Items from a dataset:
■ ■ ■ ■ ■ ■ ■

(** The feedback request of the smoke test, made right after the booking. *)
Lemma request_feedback_asks_witness :
  exists w',
    request_feedback 1 (base - minutes 110) booked_store = (w', Ok tt)
    /\ find (fun i => Interview.id i =? 1) (interviews w')
       = Some (feedback_asked (base - minutes 110) demo_interview).
Proof.
  destruct (request_feedback_asks 1 (base - minutes 110) booked_store demo_interview
              test_candidate) as (w' & us & Hrun & Hrow & _).
  - unfold ats_unique. vm_compute. repeat constructor. simpl. tauto.
  - reflexivity.
  - reflexivity.
  - exists w'. split; assumption.
Defined.

Lemma ticker_actions_missing (env : Env) (id : Z) (t : datetime) (w : Store) :
  find (fun i => Interview.id i =? id) (interviews w) = None
  \/ (exists iv,
        find (fun i => Interview.id i =? id) (interviews w) = Some iv
        /\ find (fun c => Candidate.id c =? Interview.candidate_id iv) (candidates w)
           = None) ->
  send_reminder id t w = (w, Ok tt)
  /\ request_feedback id t w = (w, Ok tt)
  /\ maybe_consolidate env id t w = (w, Ok false).
Proof.
  intros [Hnone | (iv & Hiv & Hcand)].
  - split; [| split];
      [unfold send_reminder | unfold request_feedback | unfold maybe_consolidate];
      unfold bind at 1, get_interview, gets at 1; now rewrite Hnone.
  - split; [| split];
      [unfold send_reminder | unfold request_feedback | unfold maybe_consolidate];
      unfold bind at 1, get_interview, gets at 1; rewrite Hiv;
      unfold bind at 1, get_candidate, gets at 1; now rewrite Hcand.
Qed.

(** X21. The three actions of the ticker do nothing for an interview that
    is not in the store, or whose candidate is not: [send_reminder] and
    [request_feedback] return, [maybe_consolidate] returns false, and the
    store is as it was. *)
Theorem ticker_actions_skip_missing (env : Env) (id : Z) (t : datetime) (w : Store) :
  find (fun i => Interview.id i =? id) (interviews w) = None
  \/ (exists iv,
        find (fun i => Interview.id i =? id) (interviews w) = Some iv
        /\ find (fun c => Candidate.id c =? Interview.candidate_id iv) (candidates w)
           = None) ->
  send_reminder id t w = (w, Ok tt)
  /\ request_feedback id t w = (w, Ok tt)
  /\ maybe_consolidate env id t w = (w, Ok false).
Proof. apply ticker_actions_missing. Qed.

(** No interview has the id 7 in the seeded store. *)
Lemma ticker_actions_skip_missing_witness :
  maybe_consolidate demo_env 7 base seed_store = (seed_store, Ok false).
Proof.
  apply (ticker_actions_skip_missing demo_env 7 base seed_store). left. reflexivity.
Defined.

(* ===================================================================== *)
(** ** Nothing is deleted *)

Section Steady.

Variable R : Store -> Store -> Prop.
Hypothesis R_refl : forall w, R w w.
Hypothesis R_trans : forall w1 w2 w3, R w1 w2 -> R w2 w3 -> R w1 w3.
Hypothesis R_rollback : forall w w1, R w w1 -> R w (with_outbox (outbox w1) w).

Lemma steady_ret {A} (a : A) : preserves R (ret a).
Proof. intros w w' r [= <- _]. apply R_refl. Qed.

Lemma steady_raise {A} e : preserves R (@raise A e).
Proof. intros w w' r [= <- _]. apply R_refl. Qed.

Lemma steady_gets {A} (f : Store -> A) : preserves R (gets f).
Proof. intros w w' r [= <- _]. apply R_refl. Qed.

Lemma steady_modify (f : Store -> Store) :
  (forall w, R w (f w)) -> preserves R (modify f).
Proof. intros H w w' r [= <- _]. apply H. Qed.

Lemma steady_bind {A B} (m : M A) (k : A -> M B) :
  preserves R m -> (forall a, preserves R (k a)) -> preserves R (bind m k).
Proof.
  intros Hm Hk w w' r. unfold bind.
  destruct (m w) as [w1 [a | e]] eqn:Hrun.
  - intros H. eapply R_trans; [eapply Hm | eapply Hk]; eauto.
  - intros [= <- _]. eapply Hm; eauto.
Qed.

Lemma steady_for_each {A} (l : list A) (f : A -> M unit) :
  (forall x, preserves R (f x)) -> preserves R (for_each l f).
Proof.
  intros H. induction l as [|x l IH]; simpl.
  - apply steady_ret.
  - apply steady_bind; auto.
Qed.

Lemma steady_scalar {A} (rows : list A) : preserves R (scalar_one_or_none rows).
Proof.
  unfold scalar_one_or_none. destruct rows as [|x [|y rows]];
    first [apply steady_ret | apply steady_raise].
Qed.

Lemma steady_transactional {A} (m : M A) :
  preserves R m -> preserves R (transactional m).
Proof.
  intros Hm w w' r. unfold transactional.
  destruct (m w) as [w1 [a | e]] eqn:Hrun.
  - intros [= <- _]. eapply Hm; eauto.
  - destruct e; intros [= <- _]; try (eapply Hm; eassumption).
    eapply R_rollback, Hm; eassumption.
Qed.

Lemma steady_discard {A} (m : M A) :
  preserves R m -> preserves R (discard_uncommitted m).
Proof.
  intros Hm w w' r. unfold discard_uncommitted.
  destruct (m w) as [w1 [a | e]] eqn:Hrun.
  - intros [= <- _]. eapply Hm; eauto.
  - intros [= <- _]. eapply R_rollback, Hm; eassumption.
Qed.

End Steady.

Section Growth.

Lemma prefix_refl {A} (l : list A) : prefix l l.
Proof. exists []. now rewrite app_nil_r. Qed.

Lemma prefix_trans {A} (l1 l2 l3 : list A) : prefix l1 l2 -> prefix l2 l3 -> prefix l1 l3.
Proof. intros [a ->] [b ->]. exists (a ++ b). now rewrite app_assoc. Qed.

Lemma prefix_app {A} (l more : list A) : prefix l (l ++ more).
Proof. now exists more. Qed.

Lemma prefix_map_app {A B} (f : A -> B) (l more : list A) :
  prefix (map f l) (map f (l ++ more)).
Proof. rewrite map_app. apply prefix_app. Qed.

(** An update in place that keeps the key of every row. *)
Lemma prefix_map_update {A B} (key : A -> B) (g : A -> A) (l : list A) :
  (forall x, key (g x) = key x) -> prefix (map key l) (map key (map g l)).
Proof.
  intros H. rewrite map_map. rewrite (map_ext (fun x => key (g x)) key H).
  apply prefix_refl.
Qed.

Lemma grows_refl w : grows w w.
Proof. repeat split; apply prefix_refl. Qed.

Lemma grows_trans w1 w2 w3 : grows w1 w2 -> grows w2 w3 -> grows w1 w3.
Proof.
  intros (Hu & Hc & Hi & Hp & Hf & Ha & Hb & Hr & Ho & Hx)
         (Hu' & Hc' & Hi' & Hp' & Hf' & Ha' & Hb' & Hr' & Ho' & Hx').
  repeat split; try congruence; eapply prefix_trans; eauto.
Qed.

Lemma grows_rollback w w1 : grows w w1 -> grows w (with_outbox (outbox w1) w).
Proof.
  intros (_ & _ & _ & _ & _ & _ & _ & _ & _ & Hx).
  unfold grows. store_simpl. repeat split; try apply prefix_refl. exact Hx.
Qed.

Ltac grows_write :=
  unfold grows; store_simpl;
  repeat split;
  first [ apply prefix_refl | apply prefix_app | apply prefix_map_app ].

Lemma grows_emit iid c : preserves grows (emit iid c).
Proof. intros w w' r [= <- _]. grows_write. Qed.

Lemma grows_add_interview mk_row : preserves grows (add_interview mk_row).
Proof. intros w w' r [= <- _]. grows_write. Qed.

Lemma grows_update_interview id f :
  (forall i, Interview.id (f i) = Interview.id i) ->
  preserves grows (update_interview id f).
Proof.
  intros Hf w w' r [= <- _]. unfold grows. store_simpl.
  repeat split; try apply prefix_refl.
  apply prefix_map_update. intros i. destruct (Interview.id i =? id); auto.
Qed.

Lemma grows_add_participant p : preserves grows (add_participant p).
Proof.
  intros w w' r. unfold add_participant.
  destruct existsb; intros [= <- _]; [apply grows_refl | grows_write].
Qed.

Lemma grows_add_ats a : preserves grows (add_ats a).
Proof.
  intros w w' r. unfold add_ats.
  destruct existsb; intros [= <- _]; [apply grows_refl | grows_write].
Qed.

Lemma grows_update_ats id f :
  (forall a, ATSRecord.interview_id (f a) = ATSRecord.interview_id a) ->
  preserves grows (update_ats id f).
Proof.
  intros Hf w w' r [= <- _]. unfold grows. store_simpl.
  repeat split; try apply prefix_refl.
  apply prefix_map_update. intros a. destruct (ATSRecord.interview_id a =? id); auto.
Qed.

■ ■ ■ ■ ■ ■ ■

Exercise directions: After locating the line holding "(** ** Nothing is deleted *)" above, output exactly that line and every line after it through the line holding "(forall w, R". Include nothing else.

Result of this exercise:
(** ** Nothing is deleted *)

Section Steady.

Variable R : Store -> Store -> Prop.
Hypothesis R_refl : forall w, R w w.
Hypothesis R_trans : forall w1 w2 w3, R w1 w2 -> R w2 w3 -> R w1 w3.
Hypothesis R_rollback : forall w w1, R w w1 -> R w (with_outbox (outbox w1) w).

Lemma steady_ret {A} (a : A) : preserves R (ret a).
Proof. intros w w' r [= <- _]. apply R_refl. Qed.

Lemma steady_raise {A} e : preserves R (@raise A e).
Proof. intros w w' r [= <- _]. apply R_refl. Qed.

Lemma steady_gets {A} (f : Store -> A) : preserves R (gets f).
Proof. intros w w' r [= <- _]. apply R_refl. Qed.

Lemma steady_modify (f : Store -> Store) :
  (forall w, R w (f w)) -> preserves R (modify f).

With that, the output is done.